(** Into an ascending list, from a smaller element on. *)
Lemma place_ascending x a l : (∀ b, b ∈ l → ord x b = false → ord b x = true) →
  descents (a :: l) = O → ord a x = true → descents (place x a l) = O.
Proof.
  revert a. induction l as [|b l IH]; intros a Htot Hd Hax; [simpl; by rewrite Hax|].
  simpl in Hd. destruct (ord a b) eqn:Hab; [|done]. simpl. rewrite Hax, Hab. simpl.
  destruct (ord x b) eqn:Hxb.
  - simpl. rewrite Hax, Hxb. exact Hd.
  - assert (descents (place x b l) = O) as IH'.
    { apply IH; [intros; apply Htot; [by right|done]|exact Hd|apply Htot; [by left|done]]. }
    destruct l as [|e l]; simpl in *; [by rewrite Hab, IH'|]. destruct (_ && _); by rewrite Hab, IH'.
Qed.
Lemma place_sweeps x a l : (∀ b, b ∈ l → ord x b = false → ord b x = true) →
  (descents (a :: l) ≤ 1)%nat → (descents (place x a l) ≤ 1)%nat.
Proof.
  assert (∀ b l, ∃ l', place x b l = b :: l') as Hhead.
  { intros b [|e l']; simpl; [by eexists|]. destruct (_ && _); by eexists. }
  revert a. induction l as [|b l IH]; intros a Htot Hd; [simpl; by destruct (ord a x); lia|].
  simpl in Hd. simpl place. destruct ((ord a x || negb (ord a b)) && ord x b) eqn:Hc.
  - apply andb_prop in Hc as [Hc Hxb]. simpl. rewrite Hxb. destruct (ord a x), (ord a b); simpl in *; try done; lia.
  - destruct (Hhead b l) as [l' Hl'].
    assert (descents (a :: place x b l) = ((if ord a b then 0 else 1) + descents (place x b l))%nat) as ->
      by (by rewrite Hl').
    destruct (ord a b) eqn:Hab; simpl in *.
    + apply IH; [|done]. intros; apply Htot; [by right|done].
    + rewrite orb_true_r in Hc. simpl in Hc. rewrite place_ascending; [done| |simpl; lia|].
      * intros; apply Htot; [by right|done].
      * apply Htot; [by left|done].
Qed.
Lemma elevator_sweeps x l : (∀ b, b ∈ l → ord x b = false → ord b x = true) →
  (descents (tail l) ≤ 1)%nat → (descents (tail (elevator x l)) ≤ 1)%nat.
Proof.
  intros Htot Hd. destruct l as [|a [|b l]]; simpl; [lia|lia|].
  apply place_sweeps; [|done]. intros; apply Htot; [by do 2 right|done].
Qed.
End Elevator.

(** ** Lists of entries *)

Definition entry0 : hd_request := HdRequest (-1) 0 0 0 0 0 0 0 0.
Definition entry (R : list hd_request) (q : Z) : hd_request := default entry0 (R !! Z.to_nat (q - 1)).
Definition in_order (R : list hd_request) (q1 q2 : Z) : bool := IN_ORDER (entry R q1) (entry R q2).
(** The position of a request on the disks. *)
Definition position (r : hd_request) : Z * Z * Z * Z := (rq_hd r, rq_cyl r, rq_head r, rq_sector r).

Lemma IN_ORDER_total r1 r2 : position r1 ≠ position r2 → IN_ORDER r1 r2 = false → IN_ORDER r2 r1 = true.
Proof.
  unfold position, IN_ORDER. intros Hne.
  destruct (Z.ltb_spec (rq_hd r1) (rq_hd r2)), (Z.ltb_spec (rq_hd r2) (rq_hd r1)),
    (Z.eqb_spec (rq_hd r1) (rq_hd r2)), (Z.eqb_spec (rq_hd r2) (rq_hd r1)); try (simpl; done || lia).
  destruct (Z.ltb_spec (rq_cyl r1) (rq_cyl r2)), (Z.ltb_spec (rq_cyl r2) (rq_cyl r1)),
    (Z.eqb_spec (rq_cyl r1) (rq_cyl r2)), (Z.eqb_spec (rq_cyl r2) (rq_cyl r1)); try (simpl; done || lia).
  destruct (Z.ltb_spec (rq_head r1) (rq_head r2)), (Z.ltb_spec (rq_head r2) (rq_head r1)),
    (Z.eqb_spec (rq_head r1) (rq_head r2)), (Z.eqb_spec (rq_head r2) (rq_head r1)); try (simpl; done || lia).
  destruct (Z.ltb_spec (rq_sector r1) (rq_sector r2)), (Z.ltb_spec (rq_sector r2) (rq_sector r1));
    try (simpl; done || lia).
  intros _. destruct Hne. f_equal; [f_equal; [f_equal|]|]; lia.
Qed.

Fixpoint chain (R : list hd_request) (p : Z) (l : list Z) : Prop :=
  match l with
  | [] => p = NULL
  | q :: l => p = q ∧ 1 ≤ q ∧ ∃ r, R !! Z.to_nat (q - 1) = Some r ∧ chain R (rq_next r) l
  end.
Lemma chain_ge R p l q : chain R p l → q ∈ l → 1 ≤ q.
Proof.
  revert p. induction l as [|a l IH]; intros p Hc Hq; [by apply elem_of_nil in Hq|].
  destruct Hc as (_ & Ha & r & _ & Hc). apply elem_of_cons in Hq as [->|Hq]; [done|by eapply IH].
Qed.
Lemma chain_frame R R' p l : chain R p l → (∀ q, q ∈ l → R' !! Z.to_nat (q - 1) = R !! Z.to_nat (q - 1)) → chain R' p l.
Proof.
  revert p. induction l as [|a l IH]; intros p Hc Hf; [done|].
  destruct Hc as (-> & Ha & r & Hr & Hc). split; [done|]. split; [done|]. exists r.
  split; [rewrite Hf; [done|by left]|]. apply IH; [done|]. intros; apply Hf; by right.
Qed.
(** Entry [p] put in after entry [a]. *)
Lemma chain_insert R t l1 a l2 p r ra : chain R t (l1 ++ a :: l2) → NoDup (p :: l1 ++ a :: l2) → 1 ≤ p →
  R !! Z.to_nat (p - 1) = Some r → R !! Z.to_nat (a - 1) = Some ra →
  chain (<[Z.to_nat (a - 1) := ra <| rq_next := p |>]> (<[Z.to_nat (p - 1) := r <| rq_next := rq_next ra |>]> R))
    t (l1 ++ a :: p :: l2).
Proof.
  intros Hc Hnd Hp Hr Hra. set (R' := <[_ := _]> (<[_ := _]> R)).
  assert (1 ≤ a) as Ha by (eapply chain_ge; [exact Hc|]; apply elem_of_app; right; by left).
  assert (∀ q, 1 ≤ q → q ≠ a → q ≠ p → R' !! Z.to_nat (q - 1) = R !! Z.to_nat (q - 1)) as Hf.
  { intros q Hq Hqa Hqp. unfold R'. rewrite !list_lookup_insert_ne by lia. done. }
  apply NoDup_cons in Hnd as [Hpl Hnd].
  assert (p ≠ a) as Hpa by (intros ->; apply Hpl, elem_of_app; right; by left).
  revert t Hc. induction l1 as [|q l1 IH]; intros t Hc; simpl in *.
  - destruct Hc as (-> & _ & ra' & Hra' & Hc). rewrite Hra in Hra'. injection Hra' as <-.
    apply NoDup_cons in Hnd as [Hal _].
    split; [done|]. split; [done|]. exists (ra <| rq_next := p |>). split.
    { unfold R'. apply list_lookup_insert_eq. rewrite length_insert. by eapply lookup_lt_Some. }
    split; [done|]. split; [done|]. exists (r <| rq_next := rq_next ra |>). split.
    { unfold R'. rewrite list_lookup_insert_ne by lia. apply list_lookup_insert_eq. by eapply lookup_lt_Some. }
    eapply chain_frame; [exact Hc|]. intros q Hq. apply Hf; [by eapply chain_ge|..]; intros ->; [done|].
    apply Hpl. by right.
  - destruct Hc as (-> & Hq & rq & Hrq & Hc). apply NoDup_cons in Hnd as [Hql Hnd].
    split; [done|]. split; [done|]. exists rq. split.
    + rewrite Hf; [done|done|..]; intros ->; [|by apply Hpl; left].
      apply Hql, elem_of_app. right. by left.
    + apply IH; [|done|done]. intros Hin. apply Hpl. by right.
Qed.

(** The walk of add_request finds the place. *)
Lemma insert_point_run R t so d h k p r l : ∀ fuel a, chain R a (a :: l) → (length l < fuel)%nat → 1 ≤ p →
  R !! Z.to_nat (p - 1) = Some r →
  ∃ l1 b l2, a :: l = l1 ++ b :: l2 ∧ place (in_order R) p a l = l1 ++ b :: p :: l2 ∧
    insert_point fuel a p (Drv R t so d h k) = Ret b (Drv R t so d h k).
Proof.
  assert (∀ q rq, 1 ≤ q → R !! Z.to_nat (q - 1) = Some rq → req q (Drv R t so d h k) = Ret rq (Drv R t so d h k)) as Hreq.
  { intros q rq Hq Hrq. unfold req, gets, mbind, M_bind. apply index_Some; [lia|done]. }
  induction l as [|b l IH]; intros fuel a Hc Hf Hp Hr; (destruct fuel as [|fuel]; [simpl in Hf; lia|]);
    destruct Hc as (_ & Ha & ra & Hra & Hc); cbn [insert_point]; rewrite (bind_ret _ _ _ _ _ (Hreq a ra Ha Hra)).
  - simpl in Hc. rewrite Hc. exists [], a, []. done.
  - pose proof Hc as (Hnb & Hb & rb & Hrb & _). rewrite Hnb.
    destruct (Z.eqb_spec b NULL); [unfold NULL in *; lia|].
    rewrite (bind_ret _ _ _ _ _ (Hreq p r Hp Hr)), (bind_ret _ _ _ _ _ (Hreq b rb Hb Hrb)).
    assert (in_order R a p = IN_ORDER ra r ∧ in_order R a b = IN_ORDER ra rb ∧ in_order R p b = IN_ORDER r rb)
      as (E1 & E2 & E3) by (unfold in_order, entry; by rewrite Hr, Hra, Hrb).
    simpl place. rewrite E1, E2, E3. destruct (_ && _).
    + exists [], a, (b :: l). done.
    + rewrite Hnb in Hc. destruct (IH fuel b Hc) as (l1 & e & l2 & F1 & F2 & F3); [simpl in Hf; lia|done|done|].
      exists (a :: l1), e, l2. simpl. rewrite F2, <-F1. done.
Qed.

• • • •

What is expected
Every line from the top of the material through the line containing "Lemma elevator_sweeps x" must be transcribed exactly, and no other line may appear.

Expected output
(** Into an ascending list, from a smaller element on. *)
Lemma place_ascending x a l : (∀ b, b ∈ l → ord x b = false → ord b x = true) →
  descents (a :: l) = O → ord a x = true → descents (place x a l) = O.
Proof.
  revert a. induction l as [|b l IH]; intros a Htot Hd Hax; [simpl; by rewrite Hax|].
  simpl in Hd. destruct (ord a b) eqn:Hab; [|done]. simpl. rewrite Hax, Hab. simpl.
  destruct (ord x b) eqn:Hxb.
  - simpl. rewrite Hax, Hxb. exact Hd.
  - assert (descents (place x b l) = O) as IH'.
    { apply IH; [intros; apply Htot; [by right|done]|exact Hd|apply Htot; [by left|done]]. }
    destruct l as [|e l]; simpl in *; [by rewrite Hab, IH'|]. destruct (_ && _); by rewrite Hab, IH'.
Qed.
Lemma place_sweeps x a l : (∀ b, b ∈ l → ord x b = false → ord b x = true) →
  (descents (a :: l) ≤ 1)%nat → (descents (place x a l) ≤ 1)%nat.
Proof.
  assert (∀ b l, ∃ l', place x b l = b :: l') as Hhead.
  { intros b [|e l']; simpl; [by eexists|]. destruct (_ && _); by eexists. }
  revert a. induction l as [|b l IH]; intros a Htot Hd; [simpl; by destruct (ord a x); lia|].
  simpl in Hd. simpl place. destruct ((ord a x || negb (ord a b)) && ord x b) eqn:Hc.
  - apply andb_prop in Hc as [Hc Hxb]. simpl. rewrite Hxb. destruct (ord a x), (ord a b); simpl in *; try done; lia.
  - destruct (Hhead b l) as [l' Hl'].
    assert (descents (a :: place x b l) = ((if ord a b then 0 else 1) + descents (place x b l))%nat) as ->
      by (by rewrite Hl').
    destruct (ord a b) eqn:Hab; simpl in *.
    + apply IH; [|done]. intros; apply Htot; [by right|done].
    + rewrite orb_true_r in Hc. simpl in Hc. rewrite place_ascending; [done| |simpl; lia|].
      * intros; apply Htot; [by right|done].
      * apply Htot; [by left|done].
Qed.
Lemma elevator_sweeps x l : (∀ b, b ∈ l → ord x b = false → ord b x = true) →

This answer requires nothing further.